■ **Instructions to follow**
The expected output is exactly the lines below, starting at the line with "if length buf1 =? 0 then None" and ending at the line with "Definition slice (v", both included; no other line belongs in it.

■ **Records from a dataset**
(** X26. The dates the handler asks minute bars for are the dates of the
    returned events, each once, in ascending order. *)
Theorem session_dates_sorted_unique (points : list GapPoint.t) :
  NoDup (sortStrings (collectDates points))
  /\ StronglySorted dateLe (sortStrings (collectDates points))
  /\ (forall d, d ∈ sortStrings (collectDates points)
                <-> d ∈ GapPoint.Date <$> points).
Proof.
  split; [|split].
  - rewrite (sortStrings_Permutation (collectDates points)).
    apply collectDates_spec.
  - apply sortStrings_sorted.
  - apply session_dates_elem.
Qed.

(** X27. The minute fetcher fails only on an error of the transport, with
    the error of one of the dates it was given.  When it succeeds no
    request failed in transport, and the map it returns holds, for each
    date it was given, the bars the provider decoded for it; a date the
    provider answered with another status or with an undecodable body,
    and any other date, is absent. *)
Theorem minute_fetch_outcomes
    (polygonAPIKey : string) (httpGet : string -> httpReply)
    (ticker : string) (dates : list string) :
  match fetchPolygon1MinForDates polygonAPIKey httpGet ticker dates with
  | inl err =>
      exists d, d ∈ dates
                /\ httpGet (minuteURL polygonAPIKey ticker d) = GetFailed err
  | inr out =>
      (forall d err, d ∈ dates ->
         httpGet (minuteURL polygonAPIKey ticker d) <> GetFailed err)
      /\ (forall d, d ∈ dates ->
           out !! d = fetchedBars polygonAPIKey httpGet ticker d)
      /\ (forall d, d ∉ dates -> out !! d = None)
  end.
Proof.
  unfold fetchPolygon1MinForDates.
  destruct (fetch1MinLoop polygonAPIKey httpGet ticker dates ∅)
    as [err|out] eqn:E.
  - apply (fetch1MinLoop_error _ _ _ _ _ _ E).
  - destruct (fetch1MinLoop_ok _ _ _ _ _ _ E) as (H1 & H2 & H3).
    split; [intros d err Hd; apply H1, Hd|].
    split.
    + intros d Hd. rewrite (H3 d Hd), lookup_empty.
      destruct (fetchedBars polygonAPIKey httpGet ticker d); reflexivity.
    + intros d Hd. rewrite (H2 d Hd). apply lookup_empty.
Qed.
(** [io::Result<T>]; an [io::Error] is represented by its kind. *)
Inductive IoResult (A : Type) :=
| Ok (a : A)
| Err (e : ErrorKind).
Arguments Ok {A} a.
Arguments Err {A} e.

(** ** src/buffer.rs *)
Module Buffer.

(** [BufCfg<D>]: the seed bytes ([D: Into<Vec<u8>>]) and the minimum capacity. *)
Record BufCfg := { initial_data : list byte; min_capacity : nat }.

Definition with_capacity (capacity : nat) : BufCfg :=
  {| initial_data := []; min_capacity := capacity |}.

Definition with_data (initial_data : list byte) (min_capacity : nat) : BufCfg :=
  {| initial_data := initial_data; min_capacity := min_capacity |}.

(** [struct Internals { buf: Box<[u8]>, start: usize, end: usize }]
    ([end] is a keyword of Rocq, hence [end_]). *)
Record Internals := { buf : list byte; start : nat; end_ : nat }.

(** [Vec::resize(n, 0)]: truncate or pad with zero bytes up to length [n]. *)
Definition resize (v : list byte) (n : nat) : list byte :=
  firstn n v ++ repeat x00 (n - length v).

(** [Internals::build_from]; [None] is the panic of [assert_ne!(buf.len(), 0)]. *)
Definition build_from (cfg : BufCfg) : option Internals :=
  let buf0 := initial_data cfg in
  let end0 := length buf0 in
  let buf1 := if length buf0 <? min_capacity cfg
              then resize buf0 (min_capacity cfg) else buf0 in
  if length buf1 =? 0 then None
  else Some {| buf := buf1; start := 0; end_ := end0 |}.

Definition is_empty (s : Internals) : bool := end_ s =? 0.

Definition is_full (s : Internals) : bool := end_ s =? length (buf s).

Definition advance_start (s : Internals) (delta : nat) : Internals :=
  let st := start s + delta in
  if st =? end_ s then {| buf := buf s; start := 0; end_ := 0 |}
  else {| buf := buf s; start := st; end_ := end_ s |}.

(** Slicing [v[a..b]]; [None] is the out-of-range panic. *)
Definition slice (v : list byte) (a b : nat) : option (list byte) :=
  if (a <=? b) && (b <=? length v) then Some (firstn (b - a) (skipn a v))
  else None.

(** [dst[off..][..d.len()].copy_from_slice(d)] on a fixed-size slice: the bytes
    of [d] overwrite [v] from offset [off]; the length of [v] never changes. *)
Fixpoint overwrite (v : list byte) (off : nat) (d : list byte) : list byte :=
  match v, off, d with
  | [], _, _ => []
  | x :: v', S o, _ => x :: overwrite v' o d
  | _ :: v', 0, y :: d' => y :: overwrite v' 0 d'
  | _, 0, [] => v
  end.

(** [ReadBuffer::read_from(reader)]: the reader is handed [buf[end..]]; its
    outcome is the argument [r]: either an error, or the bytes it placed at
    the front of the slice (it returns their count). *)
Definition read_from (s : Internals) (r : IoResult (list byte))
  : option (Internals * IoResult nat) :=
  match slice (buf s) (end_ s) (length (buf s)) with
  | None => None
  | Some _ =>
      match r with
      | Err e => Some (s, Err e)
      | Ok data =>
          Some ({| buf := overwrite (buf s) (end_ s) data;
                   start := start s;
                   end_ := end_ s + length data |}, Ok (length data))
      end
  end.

■ **Output of the exercise**
  if length buf1 =? 0 then None
  else Some {| buf := buf1; start := 0; end_ := end0 |}.

Definition is_empty (s : Internals) : bool := end_ s =? 0.

Definition is_full (s : Internals) : bool := end_ s =? length (buf s).

Definition advance_start (s : Internals) (delta : nat) : Internals :=
  let st := start s + delta in
  if st =? end_ s then {| buf := buf s; start := 0; end_ := 0 |}
  else {| buf := buf s; start := st; end_ := end_ s |}.

(** Slicing [v[a..b]]; [None] is the out-of-range panic. *)
Definition slice (v : list byte) (a b : nat) : option (list byte) :=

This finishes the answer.